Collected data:
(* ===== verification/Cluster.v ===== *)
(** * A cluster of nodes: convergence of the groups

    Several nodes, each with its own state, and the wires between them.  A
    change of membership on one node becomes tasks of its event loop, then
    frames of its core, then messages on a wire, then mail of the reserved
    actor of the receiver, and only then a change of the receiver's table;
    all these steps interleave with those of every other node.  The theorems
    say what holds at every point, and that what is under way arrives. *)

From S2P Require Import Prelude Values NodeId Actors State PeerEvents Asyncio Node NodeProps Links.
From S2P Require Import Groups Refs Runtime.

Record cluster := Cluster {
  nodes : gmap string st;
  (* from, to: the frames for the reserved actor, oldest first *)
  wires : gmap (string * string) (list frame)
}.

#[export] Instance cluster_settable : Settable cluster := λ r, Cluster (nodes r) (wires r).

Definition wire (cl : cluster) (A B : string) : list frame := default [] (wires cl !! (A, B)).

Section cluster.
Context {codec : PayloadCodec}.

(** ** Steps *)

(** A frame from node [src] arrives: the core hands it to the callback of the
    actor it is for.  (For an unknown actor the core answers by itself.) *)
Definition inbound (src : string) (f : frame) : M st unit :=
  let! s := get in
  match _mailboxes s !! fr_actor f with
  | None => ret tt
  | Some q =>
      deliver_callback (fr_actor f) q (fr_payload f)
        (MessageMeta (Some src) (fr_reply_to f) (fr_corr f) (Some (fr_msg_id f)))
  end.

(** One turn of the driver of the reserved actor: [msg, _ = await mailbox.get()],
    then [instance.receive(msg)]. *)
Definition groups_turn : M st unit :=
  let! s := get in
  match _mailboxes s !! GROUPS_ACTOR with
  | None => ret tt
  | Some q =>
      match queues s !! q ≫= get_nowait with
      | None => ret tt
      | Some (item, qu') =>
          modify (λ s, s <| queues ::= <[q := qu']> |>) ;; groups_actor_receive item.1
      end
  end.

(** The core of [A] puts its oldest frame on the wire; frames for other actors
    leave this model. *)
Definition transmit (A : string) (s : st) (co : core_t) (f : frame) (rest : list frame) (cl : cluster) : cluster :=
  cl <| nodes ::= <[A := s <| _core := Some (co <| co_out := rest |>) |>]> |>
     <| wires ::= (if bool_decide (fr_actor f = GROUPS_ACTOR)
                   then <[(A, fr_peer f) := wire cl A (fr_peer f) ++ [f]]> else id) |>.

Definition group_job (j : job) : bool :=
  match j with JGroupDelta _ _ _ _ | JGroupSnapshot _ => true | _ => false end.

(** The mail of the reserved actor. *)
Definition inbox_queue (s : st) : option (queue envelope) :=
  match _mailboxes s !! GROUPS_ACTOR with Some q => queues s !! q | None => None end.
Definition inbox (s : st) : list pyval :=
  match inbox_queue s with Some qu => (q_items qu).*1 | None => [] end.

--

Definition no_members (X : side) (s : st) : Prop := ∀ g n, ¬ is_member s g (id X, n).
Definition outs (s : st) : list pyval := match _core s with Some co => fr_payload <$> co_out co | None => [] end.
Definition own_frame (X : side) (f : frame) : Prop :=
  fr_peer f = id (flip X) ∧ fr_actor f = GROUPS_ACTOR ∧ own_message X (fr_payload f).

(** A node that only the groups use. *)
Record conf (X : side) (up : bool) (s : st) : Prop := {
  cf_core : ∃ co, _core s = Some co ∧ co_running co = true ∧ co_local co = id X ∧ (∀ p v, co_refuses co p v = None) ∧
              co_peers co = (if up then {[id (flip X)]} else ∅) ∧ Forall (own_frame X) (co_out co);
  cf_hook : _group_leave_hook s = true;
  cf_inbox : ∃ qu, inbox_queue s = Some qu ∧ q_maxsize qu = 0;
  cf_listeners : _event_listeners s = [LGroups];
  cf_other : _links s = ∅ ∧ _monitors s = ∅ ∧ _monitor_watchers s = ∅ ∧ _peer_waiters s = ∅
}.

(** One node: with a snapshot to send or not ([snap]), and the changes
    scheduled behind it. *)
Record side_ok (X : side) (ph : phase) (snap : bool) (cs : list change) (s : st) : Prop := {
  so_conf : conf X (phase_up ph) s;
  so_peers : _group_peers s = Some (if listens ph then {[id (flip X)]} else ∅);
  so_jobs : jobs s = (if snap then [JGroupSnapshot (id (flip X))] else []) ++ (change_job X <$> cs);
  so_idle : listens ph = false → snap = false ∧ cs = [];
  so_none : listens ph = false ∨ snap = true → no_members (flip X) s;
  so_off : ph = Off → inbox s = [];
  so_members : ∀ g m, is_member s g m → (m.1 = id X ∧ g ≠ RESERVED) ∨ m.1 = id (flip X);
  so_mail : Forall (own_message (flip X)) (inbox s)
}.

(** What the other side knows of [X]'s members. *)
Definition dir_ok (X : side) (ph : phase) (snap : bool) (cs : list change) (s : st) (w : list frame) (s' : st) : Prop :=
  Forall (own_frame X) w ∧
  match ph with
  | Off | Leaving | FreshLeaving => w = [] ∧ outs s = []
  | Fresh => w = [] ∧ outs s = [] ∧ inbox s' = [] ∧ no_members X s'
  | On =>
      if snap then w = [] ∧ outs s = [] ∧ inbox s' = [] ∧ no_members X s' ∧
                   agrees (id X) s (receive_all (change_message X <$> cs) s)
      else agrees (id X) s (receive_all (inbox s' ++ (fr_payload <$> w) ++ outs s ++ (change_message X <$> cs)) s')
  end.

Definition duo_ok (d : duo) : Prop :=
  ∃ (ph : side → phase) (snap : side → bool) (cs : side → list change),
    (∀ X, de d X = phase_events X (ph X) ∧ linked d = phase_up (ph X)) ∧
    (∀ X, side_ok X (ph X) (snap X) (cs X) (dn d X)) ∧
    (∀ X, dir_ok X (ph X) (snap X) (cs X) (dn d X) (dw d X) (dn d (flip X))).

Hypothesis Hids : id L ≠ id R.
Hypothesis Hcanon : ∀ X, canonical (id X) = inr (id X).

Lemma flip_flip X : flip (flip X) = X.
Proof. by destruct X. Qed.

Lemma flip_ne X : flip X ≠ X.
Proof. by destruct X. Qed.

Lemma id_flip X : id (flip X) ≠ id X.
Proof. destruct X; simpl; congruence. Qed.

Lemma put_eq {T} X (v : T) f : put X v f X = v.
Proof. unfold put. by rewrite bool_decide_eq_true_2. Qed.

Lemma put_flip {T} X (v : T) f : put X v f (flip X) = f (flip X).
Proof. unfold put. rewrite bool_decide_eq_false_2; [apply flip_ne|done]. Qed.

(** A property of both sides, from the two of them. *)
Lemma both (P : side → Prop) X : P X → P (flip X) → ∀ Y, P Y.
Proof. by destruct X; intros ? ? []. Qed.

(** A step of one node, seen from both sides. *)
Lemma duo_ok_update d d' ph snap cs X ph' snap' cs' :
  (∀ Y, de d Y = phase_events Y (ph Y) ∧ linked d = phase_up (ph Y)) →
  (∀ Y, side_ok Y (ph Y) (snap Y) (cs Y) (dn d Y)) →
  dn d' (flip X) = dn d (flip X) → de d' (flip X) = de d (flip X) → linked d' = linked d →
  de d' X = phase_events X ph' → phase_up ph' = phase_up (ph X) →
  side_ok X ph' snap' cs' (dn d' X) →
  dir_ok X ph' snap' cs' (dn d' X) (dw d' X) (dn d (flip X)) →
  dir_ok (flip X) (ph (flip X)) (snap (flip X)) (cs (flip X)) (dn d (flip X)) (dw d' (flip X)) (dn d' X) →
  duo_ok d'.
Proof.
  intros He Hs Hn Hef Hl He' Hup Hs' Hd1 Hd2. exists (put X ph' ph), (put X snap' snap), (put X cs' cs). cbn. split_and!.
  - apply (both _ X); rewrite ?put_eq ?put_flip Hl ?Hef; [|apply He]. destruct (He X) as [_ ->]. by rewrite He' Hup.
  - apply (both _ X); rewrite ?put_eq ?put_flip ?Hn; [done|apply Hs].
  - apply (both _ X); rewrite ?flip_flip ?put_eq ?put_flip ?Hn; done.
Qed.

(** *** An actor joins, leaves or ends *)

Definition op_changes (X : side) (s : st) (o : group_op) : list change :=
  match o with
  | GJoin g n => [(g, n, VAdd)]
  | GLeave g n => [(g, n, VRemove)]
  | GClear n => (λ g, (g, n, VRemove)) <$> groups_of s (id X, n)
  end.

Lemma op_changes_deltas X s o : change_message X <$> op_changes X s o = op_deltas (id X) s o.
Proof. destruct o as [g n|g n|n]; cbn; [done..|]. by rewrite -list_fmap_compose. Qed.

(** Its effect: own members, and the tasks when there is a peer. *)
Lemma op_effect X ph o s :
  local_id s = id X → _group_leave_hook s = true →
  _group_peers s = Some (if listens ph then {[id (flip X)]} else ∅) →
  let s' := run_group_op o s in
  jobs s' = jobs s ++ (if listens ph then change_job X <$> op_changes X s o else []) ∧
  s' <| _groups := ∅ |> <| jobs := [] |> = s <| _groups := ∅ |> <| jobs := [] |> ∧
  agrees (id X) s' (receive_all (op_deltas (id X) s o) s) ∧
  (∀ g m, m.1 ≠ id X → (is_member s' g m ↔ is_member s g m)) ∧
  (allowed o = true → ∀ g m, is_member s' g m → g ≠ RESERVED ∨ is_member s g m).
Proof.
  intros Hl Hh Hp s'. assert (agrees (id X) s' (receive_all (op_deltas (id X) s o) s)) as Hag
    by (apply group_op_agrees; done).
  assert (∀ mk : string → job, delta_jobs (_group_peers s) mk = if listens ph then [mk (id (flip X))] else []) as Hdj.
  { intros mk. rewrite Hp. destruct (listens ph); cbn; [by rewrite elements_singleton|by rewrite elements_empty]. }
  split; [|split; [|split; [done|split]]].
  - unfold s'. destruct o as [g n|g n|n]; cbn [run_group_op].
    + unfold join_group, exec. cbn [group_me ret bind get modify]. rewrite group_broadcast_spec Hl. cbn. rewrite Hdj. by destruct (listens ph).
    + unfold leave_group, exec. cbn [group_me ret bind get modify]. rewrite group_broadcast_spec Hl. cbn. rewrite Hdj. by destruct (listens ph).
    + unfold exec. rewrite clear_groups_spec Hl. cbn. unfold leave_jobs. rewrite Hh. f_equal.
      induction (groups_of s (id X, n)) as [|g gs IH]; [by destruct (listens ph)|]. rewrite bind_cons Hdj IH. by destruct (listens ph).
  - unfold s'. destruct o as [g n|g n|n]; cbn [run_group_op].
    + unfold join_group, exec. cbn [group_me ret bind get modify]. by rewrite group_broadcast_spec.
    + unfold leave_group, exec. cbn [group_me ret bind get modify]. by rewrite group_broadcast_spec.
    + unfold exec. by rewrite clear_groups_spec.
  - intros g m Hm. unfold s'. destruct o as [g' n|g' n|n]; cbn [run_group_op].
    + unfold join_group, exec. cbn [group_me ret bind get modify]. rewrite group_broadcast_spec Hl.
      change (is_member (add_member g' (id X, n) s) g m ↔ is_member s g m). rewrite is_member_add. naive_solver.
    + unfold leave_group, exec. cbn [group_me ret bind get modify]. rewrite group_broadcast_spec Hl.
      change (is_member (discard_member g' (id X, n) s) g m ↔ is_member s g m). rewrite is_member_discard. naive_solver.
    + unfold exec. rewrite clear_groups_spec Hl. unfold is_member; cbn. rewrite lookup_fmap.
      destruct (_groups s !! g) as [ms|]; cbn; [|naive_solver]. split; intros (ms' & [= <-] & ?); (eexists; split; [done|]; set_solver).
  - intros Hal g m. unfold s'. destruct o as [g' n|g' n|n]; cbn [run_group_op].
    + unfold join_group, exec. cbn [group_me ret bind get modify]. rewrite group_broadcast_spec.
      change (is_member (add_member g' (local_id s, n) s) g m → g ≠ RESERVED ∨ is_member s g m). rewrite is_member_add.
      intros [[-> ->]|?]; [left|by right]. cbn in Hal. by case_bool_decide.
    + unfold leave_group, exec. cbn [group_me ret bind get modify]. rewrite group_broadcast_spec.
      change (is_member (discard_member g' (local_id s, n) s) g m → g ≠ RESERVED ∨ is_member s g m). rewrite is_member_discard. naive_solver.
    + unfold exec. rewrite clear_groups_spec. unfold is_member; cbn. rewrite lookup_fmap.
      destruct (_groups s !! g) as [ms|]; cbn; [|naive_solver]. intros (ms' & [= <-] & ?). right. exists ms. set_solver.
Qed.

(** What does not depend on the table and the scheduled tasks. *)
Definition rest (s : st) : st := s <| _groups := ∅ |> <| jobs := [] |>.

- Directions
Once a line of the records is found to contain "arrives", copy it out.

- Expected answer
    say what holds at every point, and that what is under way arrives. *)
(** A frame from node [src] arrives: the core hands it to the callback of the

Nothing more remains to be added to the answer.